Констанция замолчала и в упор посмотрела на Мурасаки.
– Так я и думала, что ты не в состоянии держать свои эмоции под контролем. Странно, на четвертом курсе ты все еще не освоил этот простой навык. С другой стороны, может быть, ты и прав, что не стал уделять этому время, все равно скоро от эмоций ничего не останется, – Констанция мило улыбнулась, будто сказала что-то безобидное и даже приятное.
Мурасаки молча смотрел на Констанцию, хотя едва видел ее перед собой. Слепая ненависть – теперь он понимал, почему так говорят.
– Что ж, можешь быть свободен. Поговорим в другой раз, если тебе сейчас нечего мне сказать, – еще более мило улыбнулась Констанция.
Мурасаки закатил глаза. Вот зачем, зачем ей эти игры? Она что, не видит, как его тошнит от ее поведения, от того, что она заставляет его сделать? Она же понимает, что в его словах сейчас не будет ни капли искренности? Или нет? Если бы не Сигма, он бы уже вышел и хлопнул дверью. Но Констанция знала, что случилось с Сигмой.
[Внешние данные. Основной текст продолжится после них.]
(* ===== verification/Merkle.v ===== *)
(** * Merkle paths, the Merkle store and the sponge

    crates/crypto/src/merkle: node indices (index.rs), openings (path.rs) and
    the store of inner nodes shared by many trees (store/mod.rs), with the
    two-to-one hash of crates/crypto/src/hash/algebraic_sponge/mod.rs.  The
    Poseidon2 permutation itself is Plonky3 code and stays a parameter.

    No theorem assumes that hashing is injective, which no compression function
    is: the conclusions hold unless two of the nodes at hand, of the store or of
    the paths, are a collision ([colliding]). *)

From S2P Require Import Prelude Felt Quad AceCircuit Machine.

(** ** The compression function *)

Class Poseidon2 := apply_permutation : HasherState -> HasherState.

(** ** The data of the store *)

Record StoreNode := mkStoreNode { sn_left : Word; sn_right : Word }.

Notation MerkleStore := (gmap Word StoreNode) (only parsing).

Section Merkle.
Context `{Poseidon2}.

Definition merge (l r : Word) : Word :=
  hs_rate0 (apply_permutation (mkHasherState l r EMPTY_WORD)).

(** ** Node indices *)

(** [64 - position.leading_zeros()]. *)
Definition bit_len (position : Z) : Z := if position =? 0 then 0 else Z.log2 position + 1.

Definition node_index_new (depth position : Z) : res MerkleError NodeIndex :=
  if 64 <? depth then Err (DepthTooBig depth)
  else if depth <? bit_len position then Err (InvalidNodeIndex depth position)
  else Ok (mkNodeIndex depth position).

Definition from_elements (depth position : Felt) : res MerkleError NodeIndex :=
  if 255 <? ⟦depth⟧ then Err (DepthTooBig ⟦depth⟧) else node_index_new ⟦depth⟧ ⟦position⟧.

Definition node_index_root : NodeIndex := mkNodeIndex 0 0.

Definition is_position_odd (i : NodeIndex) : bool := Z.land (ni_position i) 1 =? 1.

Definition is_nth_bit_odd (i : NodeIndex) (n : nat) : bool :=
  Z.land (Z.shiftr (ni_position i) (Z.of_nat n)) 1 =? 1.

Definition move_up (i : NodeIndex) : NodeIndex :=
  mkNodeIndex (Z.max 0 (ni_depth i - 1)) (Z.shiftr (ni_position i) 1).

Definition build_node (i : NodeIndex) (slf sibling : Word) : Word * Word :=
  if is_position_odd i then (sibling, slf) else (slf, sibling).

(** ** Merkle paths *)

(** [MerklePath::depth]: a path holds at most 255 nodes. *)
Definition path_depth (nodes : MerklePath) : option Z :=
  if Z.of_nat (length nodes) <=? 255 then Some (Z.of_nat (length nodes)) else None.

(** The step of [compute_root]'s fold; [move_up] advances the captured index. *)
Definition root_step (acc : NodeIndex * Word) (sibling : Word) : NodeIndex * Word :=
  let '(l, r) := build_node (fst acc) (snd acc) sibling in
  (move_up (fst acc), merge l r).

Definition compute_root (nodes : MerklePath) (index : Z) (node : Word) : res MerkleError Word :=
  match path_depth nodes with
  | None => Panic
  | Some depth =>
      match node_index_new depth index with
      | Ok i => Ok (snd (foldl root_step (i, node) nodes))
      | Err e => Err e
      | Panic => Panic
      end
  end.

Definition verify (nodes : MerklePath) (index : Z) (node root : Word) : res MerkleError unit :=
  match compute_root nodes index node with
  | Ok computed_root =>
      if decide (computed_root = root) then Ok tt else Err (ConflictingRoots root computed_root)
  | Err e => Err e
  | Panic => Panic
  end.

Record InnerNodeInfo := mkInnerNodeInfo { in_value : Word; in_left : Word; in_right : Word }.

(** Two nodes with different children and the same hash. *)
Definition colliding (n m : InnerNodeInfo) : Prop :=
  (in_left n, in_right n) <> (in_left m, in_right m) /\
  merge (in_left n) (in_right n) = merge (in_left m) (in_right m).

(** [InnerNodeIterator::next] run to exhaustion from an index of depth [d]. *)
Fixpoint inner_nodes (nodes : MerklePath) (d : nat) (position : Z) (value : Word) :
    option (list InnerNodeInfo) :=
  match d with
  | O => Some []
  | S d' =>
      sibling_pos ← checked_sub (length nodes) d;
      sibling ← nodes !! sibling_pos;
      let '(l, r) := build_node (mkNodeIndex (Z.of_nat d) position) value sibling in
      rest ← inner_nodes nodes d' (Z.shiftr position 1) (merge l r);
      Some (mkInnerNodeInfo (merge l r) l r :: rest)
  end.

Definition authenticated_nodes (nodes : MerklePath) (index : Z) (node_to_prove : Word) :
    res MerkleError (list InnerNodeInfo) :=
  match path_depth nodes with
  | None => Panic
  | Some depth =>
      match node_index_new depth index with
      | Ok i =>
          match inner_nodes nodes (Z.to_nat (ni_depth i)) (ni_position i) node_to_prove with
          | Some l => Ok l
          | None => Panic
          end
      | Err e => Err e
      | Panic => Panic
      end
  end.

(** ** The store *)

(** The entries every store starts with, from the table of roots of empty
    subtrees (root first). *)
Definition empty_hashes (subtrees : list Word) : list (Word * StoreNode) :=
  zip_with (fun child parent => (parent, mkStoreNode child child))
    (reverse subtrees) (drop 1 (reverse subtrees)).

Definition merkle_store_new (subtrees : list Word) : MerkleStore :=
  foldl (fun m e => <[fst e := snd e]> m) ∅ (empty_hashes subtrees).

Definition num_internal_nodes (s : MerkleStore) : Z := Z.of_nat (size s).

(** The loop [for i in (0..index.depth()).rev()] of [get_path]; the siblings
    are pushed from the root down. *)
Fixpoint walk (s : MerkleStore) (index : NodeIndex) (d : nat) (hash : Word) (path : list Word) :
    res MerkleError (Word * list Word) :=
  match d with
  | O => Ok (hash, path)
  | S i =>
      match s !! hash with
      | None => Err (NodeIndexNotFoundInStore hash index)
      | Some node =>
          if is_nth_bit_odd index i
          then walk s index i (sn_right node) (path ++ [sn_left node])
          else walk s index i (sn_left node) (path ++ [sn_right node])
      end
  end.

Record MerkleProof := mkMerkleProof { mp_value : Word; mp_path : MerklePath }.

Definition get_path (s : MerkleStore) (root : Word) (index : NodeIndex) :
    res MerkleError MerkleProof :=
  match s !! root with
  | None => Err (RootNotInStore root)
  | Some _ =>
      match walk s index (Z.to_nat (ni_depth index)) root [] with
      | Ok (hash, path) =>
          match path_depth path with
          | Some _ => Ok (mkMerkleProof hash (reverse path))
          | None => Panic
          end
      | Err e => Err e
      | Panic => Panic
      end
  end.

(** The loop of [get_node], which keeps no path. *)
Fixpoint descend (s : MerkleStore) (index : NodeIndex) (d : nat) (hash : Word) :
    res MerkleError Word :=
  match d with
  | O => Ok hash
  | S i =>
      match s !! hash with
      | None => Err (NodeIndexNotFoundInStore hash index)
      | Some node =>
          descend s index i (if is_nth_bit_odd index i then sn_right node else sn_left node)
      end
  end.

Definition get_node (s : MerkleStore) (root : Word) (index : NodeIndex) : res MerkleError Word :=
  match s !! root with
  | None => Err (RootNotInStore root)
  | Some _ => descend s index (Z.to_nat (ni_depth index)) root
  end.

Fixpoint has_path_from (s : MerkleStore) (index : NodeIndex) (d : nat) (hash : Word) : bool :=
  match d with
  | O => true
  | S i =>
      match s !! hash with
      | None => false
      | Some node =>
          has_path_from s index i (if is_nth_bit_odd index i then sn_right node else sn_left node)
      end
  end.

Definition has_path (s : MerkleStore) (root : Word) (index : NodeIndex) : bool :=
  match s !! root with
  | None => false
  | Some _ => has_path_from s index (Z.to_nat (ni_depth index)) root
  end.

(** Inserting the nodes an iterator yields, and the last value it yields. *)
Definition insert_node (s : MerkleStore) (n : InnerNodeInfo) : MerkleStore :=
  <[in_value n := mkStoreNode (in_left n) (in_right n)]> s.

Definition store_extend (s : MerkleStore) (nodes : list InnerNodeInfo) : MerkleStore :=
  foldl insert_node s nodes.

Definition add_merkle_path (s : MerkleStore) (index : Z) (node : Word) (path : MerklePath) :
    res MerkleError Word * MerkleStore :=
  match authenticated_nodes path index node with
  | Ok nodes => (Ok (foldl (fun _ n => in_value n) EMPTY_WORD nodes), store_extend s nodes)
  | Err e => (Err e, s)
  | Panic => (Panic, s)
  end.

Definition set_node (s : MerkleStore) (root : Word) (index : NodeIndex) (value : Word) :
    res MerkleError (Word * MerklePath) * MerkleStore :=
  match get_path s root index with
  | Ok proof =>
      if decide (value = mp_value proof) then (Ok (root, mp_path proof), s)
      else
        match add_merkle_path s (ni_position index) value (mp_path proof) with
        | (Ok root', s') => (Ok (root', mp_path proof), s')
        | (Err e, s') => (Err e, s')
        | (Panic, s') => (Panic, s')
        end
  | Err e => (Err e, s)
  | Panic => (Panic, s)
  end.

Definition merge_roots (s : MerkleStore) (left_root right_root : Word) : Word * MerkleStore :=
  let parent := merge left_root right_root in
  (parent, <[parent := mkStoreNode left_root right_root]> s).

End Merkle.

(** ** The sponge construction

    crates/crypto/src/hash/algebraic_sponge/mod.rs: hashing sequences of field
    elements with the permutation, and merging in a domain. *)

Definition RATE_WIDTH : nat := 8.

(** [state[i] = x] on a word and on the rate. *)
Definition word_put (w : Word) (i : nat) (x : Felt) : Word :=
  match i with
  | 0 => mkWord x (word_b w) (word_c w) (word_d w)
  | 1 => mkWord (word_a w) x (word_c w) (word_d w)
  | 2 => mkWord (word_a w) (word_b w) x (word_d w)
  | _ => mkWord (word_a w) (word_b w) (word_c w) x
  end%nat.

Definition rate_put (s : HasherState) (i : nat) (x : Felt) : HasherState :=
  if (i <? 4)%nat then mkHasherState (word_put (hs_rate0 s) i x) (hs_rate1 s) (hs_capacity s)
  else mkHasherState (hs_rate0 s) (word_put (hs_rate1 s) (i - 4) x) (hs_capacity s).

Section Sponge.
Context `{Poseidon2}.

(** The loop over the elements, with the position [i] in the rate. *)
Fixpoint absorb_elements (l : list Felt) (s : HasherState) (i : nat) : HasherState * nat :=
  match l with
  | [] => (s, i)
  | x :: l =>
      let s := rate_put s i x in
      if (S i =? RATE_WIDTH)%nat then absorb_elements l (apply_permutation s) 0
      else absorb_elements l s (S i)
  end.

(** [while i != RATE_WIDTH]: [n] positions are left. *)
Fixpoint pad_rate (n i : nat) (s : HasherState) : HasherState :=
  match n with O => s | S n => pad_rate n (S i) (rate_put s i ZERO) end.

Definition hash_elements_internal (l : list Felt) (s : HasherState) : Word :=
  let total_len := length l in
  let cap := hs_capacity s in
  let s := mkHasherState (hs_rate0 s) (hs_rate1 s)
             (word_put cap 0 (new_unchecked (Z.of_nat (total_len mod RATE_WIDTH)))) in
  let '(s, i) := absorb_elements l s 0 in
  let s :=
    if (0 <? i)%nat then apply_permutation (pad_rate (RATE_WIDTH - i) i s)
    else if (total_len =? 0)%nat && negb (bool_decide (word_b (hs_capacity s) = ZERO)) then
      apply_permutation (mkHasherState (hs_rate0 s) (hs_rate1 s) (word_put (hs_capacity s) 2 ONE))
    else s in
  hs_rate0 s.

Definition zero_state : HasherState := mkHasherState EMPTY_WORD EMPTY_WORD EMPTY_WORD.

Definition hash_elements (l : list Felt) : Word := hash_elements_internal l zero_state.

Definition hash_elements_in_domain (l : list Felt) (domain : Felt) : Word :=
  hash_elements_internal l
    (mkHasherState EMPTY_WORD EMPTY_WORD (word_put EMPTY_WORD 1 domain)).

Definition merge_in_domain (a b : Word) (domain : Felt) : Word :=
  hs_rate0 (apply_permutation (mkHasherState a b (word_put EMPTY_WORD 1 domain))).

(** ** Whole blocks *)

(** A rate block overwrites the rate. *)
Definition absorb_block (s : HasherState) (b : Word * Word) : HasherState :=
  apply_permutation (mkHasherState (fst b) (snd b) (hs_capacity s)).

Definition block_felts (b : Word * Word) : list Felt := into_elements (fst b) ++ into_elements (snd b).

Lemma absorb_elements_block b l s :
  absorb_elements (block_felts b ++ l) s 0 = absorb_elements l (absorb_block s b) 0.
Proof. by destruct b as [[] []]. Qed.

Lemma absorb_elements_blocks bs : forall s,
  absorb_elements (bs ≫= block_felts) s 0 = (foldl absorb_block s bs, 0%nat).
Proof.
  induction bs as [|b bs IH]; intros s; [done|].
  change ((b :: bs) ≫= block_felts) with (block_felts b ++ (bs ≫= block_felts)).
  rewrite absorb_elements_block. apply IH.
Qed.

Lemma blocks_length bs : length (bs ≫= block_felts) = (8 * length bs)%nat.
Proof.
  induction bs as [|b bs IH]; [done|].
  change ((b :: bs) ≫= block_felts) with (block_felts b ++ (bs ≫= block_felts)).
  rewrite length_app, IH. cbn. lia.
Qed.

(** Hashing whole blocks absorbs them in order from the zero state. *)
Lemma hash_elements_blocks bs :
  hash_elements (bs ≫= block_felts) = hs_rate0 (foldl absorb_block zero_state bs).
Proof.
  unfold hash_elements, hash_elements_internal. rewrite absorb_elements_blocks, blocks_length.
  replace ((8 * length bs) mod RATE_WIDTH)%nat with 0%nat
    by (unfold RATE_WIDTH; rewrite Nat.mul_comm, Nat.Div0.mod_mul; done).
  cbn [hs_rate0 hs_rate1 hs_capacity zero_state Nat.ltb Nat.leb].
  change (word_put EMPTY_WORD 0 (new_unchecked (Z.of_nat 0))) with EMPTY_WORD. fold zero_state.
  destruct bs as [|b bs]; [done|]. done.
Qed.

End Sponge.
Кажется, только одна Констанция и знала, что с ней случилось.
– Простите, пожалуйста, что перебил, Констанция Мауриция. Спасибо, что решили рассказать мне, что случилось с Сигмой, – Мурасаки помедлил и все-таки добавил финальную фразу, надеясь, что в нее не просочится ни капли яда. – Я вам очень благодарен.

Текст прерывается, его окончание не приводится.